This part ------ ^^^^^^^^^^^^^^^^^^^^^^^^^^^
should be your proper name.  I assume your name is "Nicholas Johnson", not
"Nicholas-Johnson-opensource"?

> ---
>  drivers/pci/setup-bus.c | 188 +++++++++++++++++++++-------------------
>  1 file changed, 99 insertions(+), 89 deletions(-)
> 
> diff --git a/drivers/pci/setup-bus.c b/drivers/pci/setup-bus.c
> index ed960436df5e..09310b6fcdb3 100644
> --- a/drivers/pci/setup-bus.c
> +++ b/drivers/pci/setup-bus.c
> @@ -1859,27 +1859,34 @@ static void extend_bridge_window(struct pci_dev *bridge, struct resource *res,
>  	if (res->parent)
>  		return;
>  
> -	if (resource_size(res) >= available)
> -		return;
> +	/*
> +	 * Hot-adding multiple Thunderbolt devices in SL0 might result in
> +	 * multiple devices being enumerated together. This can break the
> +	 * resource allocation if the resource sizes are specified with
> +	 * add_size instead of simply changing the resource size.
> +	*/
> +	pci_dbg(bridge, "bridge window %pR extended by 0x%016llx\n", res,
> +		available - resource_size(res));
> +	res->end = res->start + available - 1;
>  
> +	/*
> +	 * If a list entry exists, we need to remove any additional size
> +	 * requested because that could interfere with the alignment and
> +	 * sizing done when distributing resources, causing resources to
> +	 * fail to allocate later on.
> +	 */
>  	dev_res = res_to_dev_res(add_list, res);
>  	if (!dev_res)
>  		return;
>  
> -	/* Is there room to extend the window? */
> -	if (available - resource_size(res) <= dev_res->add_size)
> -		return;
> -
> -	dev_res->add_size = available - resource_size(res);
> -	pci_dbg(bridge, "bridge window %pR extended by %pa\n", res,
> -		&dev_res->add_size);
> +	dev_res->add_size = 0;
>  }
>  
>  static void pci_bus_distribute_available_resources(struct pci_bus *bus,
> -	struct list_head *add_list, resource_size_t available_io,
> -	resource_size_t available_mmio, resource_size_t available_mmio_pref)

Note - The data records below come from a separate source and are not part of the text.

(** * weko-itemtypes-ui: the blueprint's views, embedded and verified

    A shallow embedding of [weko_itemtypes_ui/views.py].  Every view
    function of the blueprint is a computation in a small state and
    exception monad over a [world]: the committed database, the state of
    the ORM session and the chronological trace of the calls made to the
    collaborators.  The records API ([ItemTypes], [ItemTypeProps],
    [Mapping]), the session's commit, the JSON codec, the translation
    function and the application's configuration are not part of the
    module: they are the fields of the class [Collaborators], and every
    theorem holds for all of its instances.  Module [Memory] is one such
    instance (an in-memory store, a JSON reader and writer for the integer
    fragment of JSON) on which the views can be run. *)

From Stdlib Require Import ZArith List String Ascii Bool Lia DecimalString.
From Stdlib Require DecimalPos DecimalZ.
Import ListNotations.

Set Warnings "-register-all".

Open Scope string_scope.
Open Scope list_scope.
Open Scope Z_scope.

(** ** Python values *)

(** What [request.get_json()] and [json.loads] return: [None], [bool],
    [int], [str], [list] and [dict].  A [dict] keeps its keys in insertion
    order, hence the association list.  Numbers are Python's unbounded
    [int]; the views never compute on a number of a payload. *)
Inductive json : Type :=
| JNull
| JBool (b : bool)
| JInt (n : Z)
| JStr (s : string)
| JList (items : list json)
| JDict (members : list (string * json)).

Fixpoint assoc_get (k : string) (kv : list (string * json)) : option json :=
  match kv with
  | [] => None
  | (k', v) :: rest => if String.eqb k k' then Some v else assoc_get k rest
  end.

(** [d[k] = v] on a dict: an existing key keeps its place. *)
Fixpoint assoc_set (k : string) (v : json) (kv : list (string * json))
  : list (string * json) :=
  match kv with
  | [] => [(k, v)]
  | (k', v') :: rest =>
      if String.eqb k k' then (k, v) :: rest else (k', v') :: assoc_set k v rest
  end.

(** [str(n)] for an [int]. *)
Definition str_of_int (n : Z) : string := NilZero.string_of_int (Z.to_int n).

(** ** Exceptions *)

(** The exceptions that occur in the module.  [HTTPException] is what
    werkzeug's [abort] raises, and [get_json] on a body that does not
    parse (a 400); [KeyError] is raised by [request.headers[_]] for a
    header the environ does not have, under the name of the variable of
    the environ.  [Error] stands for any other exception
    class deriving from [Exception] that a collaborator may raise.  The
    last three derive from [BaseException] only. *)
Inductive exn : Type :=
| HTTPException (code : Z) (description : option string)
| KeyError (key : string)
| AttributeError
| TypeError
| JSONDecodeError
| Error (class_name : string)
| KeyboardInterrupt
| SystemExit
| GeneratorExit.

(** [isinstance(e, Exception)]. *)
Definition is_Exception (e : exn) : bool :=
  match e with
  | KeyboardInterrupt | SystemExit | GeneratorExit => false
  | _ => true
  end.

Inductive result (A : Type) : Type :=
| Ok (a : A)
| Raise (e : exn).
Arguments Ok {A} a.
Arguments Raise {A} e.

(** ** Records of the data layer *)

Record ItemType : Type := mkItemType {
  it_id : Z;
  it_schema : json;
  it_form : json;
  it_render : json
}.

Record ItemTypeProperty : Type := mkItemTypeProperty {
  prop_id : Z;
  prop_name : json;
  prop_schema : json;
  prop_form : json;
  prop_forms : json
}.

(** What [ItemTypes.update] returns: the record, of which the views read
    [record.model.id]. *)
Record ItemTypeRecord : Type := mkItemTypeRecord {
  model : ItemType
}.

(** The objects on which the views read an attribute. *)
Inductive object : Type :=
| ONone
| OJson (j : json)
| OItemType (it : ItemType)
| OProperty (p : ItemTypeProperty).

Inductive attribute : Type :=
| attr_id | attr_name | attr_schema | attr_form | attr_forms | attr_render.

(** [o.a].  None of the six names is an attribute of [None], of a [dict]
    or of any other JSON value. *)
Definition getattr (o : object) (a : attribute) : result json :=
  match o, a with
  | OItemType it, attr_id => Ok (JInt (it_id it))
  | OItemType it, attr_schema => Ok (it_schema it)
  | OItemType it, attr_form => Ok (it_form it)
  | OItemType it, attr_render => Ok (it_render it)
  | OProperty p, attr_id => Ok (JInt (prop_id p))
  | OProperty p, attr_name => Ok (prop_name p)
  | OProperty p, attr_schema => Ok (prop_schema p)
  | OProperty p, attr_form => Ok (prop_form p)
  | OProperty p, attr_forms => Ok (prop_forms p)
  | _, _ => Raise AttributeError
  end.

(** [d.get(k)] on a [dict]: [None] for a key it does not have. *)
Definition dict_get (kv : list (string * json)) (k : string) : json :=
  match assoc_get k kv with
  | Some v => v
  | None => JNull
  end.

(** [d.get(k)]: only a [dict] has the method. *)
Definition py_get (d : json) (k : string) : result json :=
  match d with
  | JDict kv => Ok (dict_get kv k)
  | _ => Raise AttributeError
  end.

(** ** Requests, responses, trace *)

Inductive method : Type := GET | POST.

Record request : Type := mkRequest {
  req_method : method;
  req_path : list string;          (* the segments after the prefix /itemtypes *)
  req_content_type : option string; (* the Content-Type header, when there is one *)
  req_body : string
}.

(** The values handed to a template. *)
Inductive tvalue : Type :=
| TItemTypes (l : list ItemType)
| TProperties (l : list ItemTypeProperty)
| TInt (n : Z)
| TStr (s : string).

Inductive response : Type :=
| jsonify (body : json)                                     (* 200, application/json *)
| render_template (template : string) (context : list (string * tvalue))
| redirect (location : string).                              (* 302 *)

Inductive logged : Type :=
| LStr (s : string)
| LJson (j : json)
| LExn (e : exn).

> +	struct list_head *add_list, struct resource io,
> +	struct resource mmio, struct resource mmio_pref)
>  {
> -	resource_size_t remaining_io, remaining_mmio, remaining_mmio_pref;
> +	resource_size_t io_per_hp, mmio_per_hp, mmio_pref_per_hp, align;
>  	unsigned int normal_bridges = 0, hotplug_bridges = 0;
>  	struct resource *io_res, *mmio_res, *mmio_pref_res;
>  	struct pci_dev *dev, *bridge = bus->self;
> @@ -1889,25 +1896,32 @@ static void pci_bus_distribute_available_resources(struct pci_bus *bus,
>  	mmio_pref_res = &bridge->resource[PCI_BRIDGE_RESOURCES + 2];
>  
>  	/*
> -	 * Update additional resource list (add_list) to fill all the
> -	 * extra resource space available for this port except the space
> -	 * calculated in __pci_bus_size_bridges() which covers all the
> -	 * devices currently connected to the port and below.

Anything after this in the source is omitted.